» RECORD EXTRACTS
________________________________________

(** * OMERO user scripts: the colocalisation and correlation analysers

    A shallow embedding of [Colocalisation_Analyser.py] and
    [Correlation_Analyser.py]: the parsers of the ImageJ output
    ([extract_results]), channel resolution ([find_channel_index]),
    parameter validation ([check_parameters]), e-mail validation
    ([validate_email]), image export ([extract_images]), macro generation
    and process invocation ([run_imagej]) and the entry point ([run]).

    Python values are modelled as follows: [str] as [string], [long] as
    [Z], a [dict] keyed by image id as [gmap Z string], a list that may
    hold [None] as [list (option _)], and code with side effects in a
    small state-and-exception monad over the temporary directory and the
    trace of observable events. *)

From Stdlib Require Import ZArith Ascii String List Lia.
From stdpp Require Import base option list gmap strings pretty.

Open Scope Z_scope.

(** ** Strings *)

Module Str.

Definition LF : ascii := "010"%char.
Definition CR : ascii := "013"%char.

(** [s] followed by a newline. *)
Definition ln (s : string) : string := s +:+ String LF "".

Fixpoint drop (n : nat) (s : string) : string :=
  match n, s with
  | S n', String _ s' => drop n' s'
  | _, _ => s
  end.

(** Length of the longest prefix of [s] whose characters satisfy [p]. *)
Fixpoint span (p : ascii → bool) (s : string) : nat :=
  match s with
  | String c s' => if p c then S (span p s') else 0%nat
  | EmptyString => 0%nat
  end.

(** [s.startswith(p)] *)
Definition startswith (p s : string) : bool := String.prefix p s.

(** [sep.join(l)] *)
Fixpoint join (sep : string) (l : list string) : string :=
  match l with
  | [] => ""
  | [x] => x
  | x :: xs => x +:+ sep +:+ join sep xs
  end.

Definition is_digit (c : ascii) : bool :=
  (48 <=? nat_of_ascii c)%nat && (nat_of_ascii c <=? 57)%nat.

Definition is_alpha (c : ascii) : bool :=
  ((65 <=? nat_of_ascii c)%nat && (nat_of_ascii c <=? 90)%nat)
  || ((97 <=? nat_of_ascii c)%nat && (nat_of_ascii c <=? 122)%nat).

(** [long(s)] for a string of decimal digits. *)
Fixpoint long_go (acc : Z) (s : string) : Z :=
  match s with
  | String c s' => long_go (10 * acc + (Z.of_nat (nat_of_ascii c) - 48)) s'
  | EmptyString => acc
  end.
Definition long (s : string) : Z := long_go 0 s.

(** The lines a Python file object iterates over: each line keeps its
    terminating newline; the last line may lack one. *)
Fixpoint readlines_go (cur : string) (s : string) : list string :=
  match s with
  | EmptyString => match cur with EmptyString => [] | _ => [String.rev cur] end
  | String c s' =>
      if Ascii.eqb c LF then String.rev (String c cur) :: readlines_go "" s'
      else readlines_go (String c cur) s'
  end.
Definition readlines (content : string) : list string := readlines_go "" content.

End Str.

(** ** Regular expressions

    The patterns of the scripts are sequences of single characters,
    character classes with a greedy repetition, capture groups and an
    end anchor. [re_run] follows the backtracking search of Python's
    [re.match]: anchored at the start of the line, each repetition first
    takes as many characters as it can and gives them back one at a time
    until the rest of the pattern matches. *)

Module Re.

Inductive node : Type :=
| Chr (p : ascii → bool)                          (* one character of a class *)
| Rep (p : ascii → bool) (lo : nat) (hi : option nat)  (* greedy p{lo,hi} *)
| Mark                                            (* ( or ) of a group *)
| Eol.                                            (* $ *)

Definition regex := list node.

(** [.] matches any character except a newline. *)
Definition dot (c : ascii) : bool := negb (Ascii.eqb c Str.LF).

Definition chr (c : ascii) : node := Chr (Ascii.eqb c).

Fixpoint lit (s : string) : regex :=
  match s with
  | String c s' => chr c :: lit s'
  | EmptyString => []
  end.

(** [$]: at the end of the string or just before a newline that ends it. *)
Definition at_end (s : string) : bool :=
  match s with
  | EmptyString => true
  | String c EmptyString => Ascii.eqb c Str.LF
  | _ => false
  end.

Fixpoint first_some {A B} (f : A → option B) (l : list A) : option B :=
  match l with
  | [] => None
  | x :: xs => match f x with Some y => Some y | None => first_some f xs end
  end.

(** The repetition counts to try, greedy first: n, n-1, ..., lo. *)
Definition counts_down (lo n : nat) : list nat := rev (seq lo (S n - lo)).

(** Returns the positions of the group marks, in pattern order. *)
Fixpoint re_run (r : regex) (s : string) (pos : nat) : option (list nat) :=
  match r with
  | [] => Some []
  | Chr p :: r' =>
      match s with
      | String c s' => if p c then re_run r' s' (S pos) else None
      | EmptyString => None
      end
  | Rep p lo hi :: r' =>
      let n := match hi with
               | Some h => Nat.min h (Str.span p s)
               | None => Str.span p s
               end in
      first_some (λ k, re_run r' (Str.drop k s) (pos + k)) (counts_down lo n)
  | Mark :: r' => cons pos <$> re_run r' s pos
  | Eol :: r' => if at_end s then re_run r' s pos else None
  end.

(** [re.match(r, line)] *)
Definition re_match (r : regex) (line : string) : option (list nat) :=
  re_run r line 0.

(** [m.group(g)], for g = 1, 2, ... *)
Definition group (line : string) (m : list nat) (g : nat) : string :=
  let a := nth (2 * (g - 1)) m 0%nat in
  let b := nth (2 * (g - 1) + 1) m 0%nat in
  substring a (b - a) line.

End Re.

Import Str Re.

(** ** Images and channel selectors *)

Record Dataset := {
  ds_name : string;
  ds_project : option string        (* name of the parent project, if any *)
}.

Record Image := {
  getId : Z;
  getName : string;
  getChannels : list string;        (* the channel names, in order *)
  getSizeC : Z;
  getSizeZ : Z;
  getSizeT : Z;
  getParent : option Dataset
}.

(** Truth value of an optional string parameter: [None] and the empty
    string are false. *)
Definition truthy (o : option string) : bool :=
  match o with
  | Some s => negb (String.eqb s "")
  | None => false
  end.

Fixpoint find_channel_index_from (index : nat) (chs : list string) (c : string) : Z :=
  match chs with
  | [] => -1
  | ch :: rest =>
      if String.eqb ch c || String.eqb (pretty (index + 1)%nat) c
      then Z.of_nat index
      else find_channel_index_from (S index) rest c
  end.

(** [find_channel_index(img, c)] *)
Definition find_channel_index (img : Image) (c : string) : Z :=
  find_channel_index_from 0 (getChannels img) c.

(** ** E-mail validation *)

Module Email.

Definition pat_email : string :=
  "^[a-zA-Z0-9._%-]+@[a-zA-Z0-9._%-]+.[a-zA-Z]{2,6}$".

(** The class [a-zA-Z0-9._%-]. *)
Definition addr_char (c : ascii) : bool :=
  is_alpha c || is_digit c || Ascii.eqb c "." || Ascii.eqb c "_"
  || Ascii.eqb c "%" || Ascii.eqb c "-".

(** The pattern [pat_email]. *)
Definition re_email : regex :=
  [Rep addr_char 1 None; chr "@"; Rep addr_char 1 None; Chr dot;
   Rep is_alpha 2 (Some 6%nat); Eol].

(** [validate_email(conn, params)]: [param_email] is the e-mail
    parameter, [profile_email] the address of the user's profile.
    Returns the address stored back into the parameters and whether
    the pattern matched it. *)
Definition validate_email (profile_email param_email : option string)
  : string * bool :=
  let userEmail :=
    if truthy param_email then default "" param_email
    else if truthy profile_email then default "" profile_email
    else "" in
  (userEmail, bool_decide (is_Some (re_match re_email userEmail))).

(** Whether [s] contains the character [c]. *)
Fixpoint contains (c : ascii) (s : string) : bool :=
  match s with
  | String d s' => Ascii.eqb c d || contains c s'
  | EmptyString => false
  end.

End Email.

(** ** Observable effects *)

(** Lines printed on standard output. *)
Inductive msg : Type :=
| MsgParameters                              (* Parameters = ... *)
| MsgNoChannel (id : Z) (name c : string)    (* ERROR: Image id: name does not have channel: c *)
| MsgShift (max min : Z)                     (* ERROR: Maximum shift (max) is not greater than minimum shift (min) *)
| MsgNoOption                                (* ERROR: No results option selected *)
| MsgCommand (macro_file : string)           (* Script command = ... *)
| MsgLine (line : string)                    (* a line of the report *)
| MsgNoResults (n : nat).                    (* ERROR: No results generated for n images *)

(** Lines printed on standard error. *)
Inductive errmsg : Type :=
| ErrExitCode (code : Z)                     (* Execution failed with code: code *)
| ErrLaunch.                                 (* Execution failed: ... *)

Inductive event : Type :=
| Print (m : msg)
| PrintErr (m : errmsg)
| Mkdtemp (dir : string)
| ExporterOpen (id : Z)                      (* createExporter, addImage *)
| Export (id : Z) (file : string)            (* the TIFF written to file *)
| ExporterClose (id : Z)
| Write (file text : string)                 (* out.write(text) *)
| Call (macro_file : string)                 (* subprocess.call *)
| Remove (file : string)                     (* os.remove *)
| Attach (id : Z) (name text : string)       (* file annotation linked to the image *)
| Sendmail (recipient subject : string) (image_names parameters : list string)
           (attachment : option string)
| Rmdir (dir : string).                      (* os.rmdir *)

Inductive exn : Type :=
| AttributeError | IndexError | OSError | ExportError | AnnotationError | SMTPError.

________________________________________

» WHAT THIS TASK INVOLVES
Retype exactly the lines above, from the one with "Module Str." through the one with "((65 <=? nat_of_ascii", inclusive.

» TASK SOLUTION
Module Str.

Definition LF : ascii := "010"%char.
Definition CR : ascii := "013"%char.

(** [s] followed by a newline. *)
Definition ln (s : string) : string := s +:+ String LF "".

Fixpoint drop (n : nat) (s : string) : string :=
  match n, s with
  | S n', String _ s' => drop n' s'
  | _, _ => s
  end.

(** Length of the longest prefix of [s] whose characters satisfy [p]. *)
Fixpoint span (p : ascii → bool) (s : string) : nat :=
  match s with
  | String c s' => if p c then S (span p s') else 0%nat
  | EmptyString => 0%nat
  end.

(** [s.startswith(p)] *)
Definition startswith (p s : string) : bool := String.prefix p s.

(** [sep.join(l)] *)
Fixpoint join (sep : string) (l : list string) : string :=
  match l with
  | [] => ""
  | [x] => x
  | x :: xs => x +:+ sep +:+ join sep xs
  end.

Definition is_digit (c : ascii) : bool :=
  (48 <=? nat_of_ascii c)%nat && (nat_of_ascii c <=? 57)%nat.

Definition is_alpha (c : ascii) : bool :=
  ((65 <=? nat_of_ascii c)%nat && (nat_of_ascii c <=? 90)%nat)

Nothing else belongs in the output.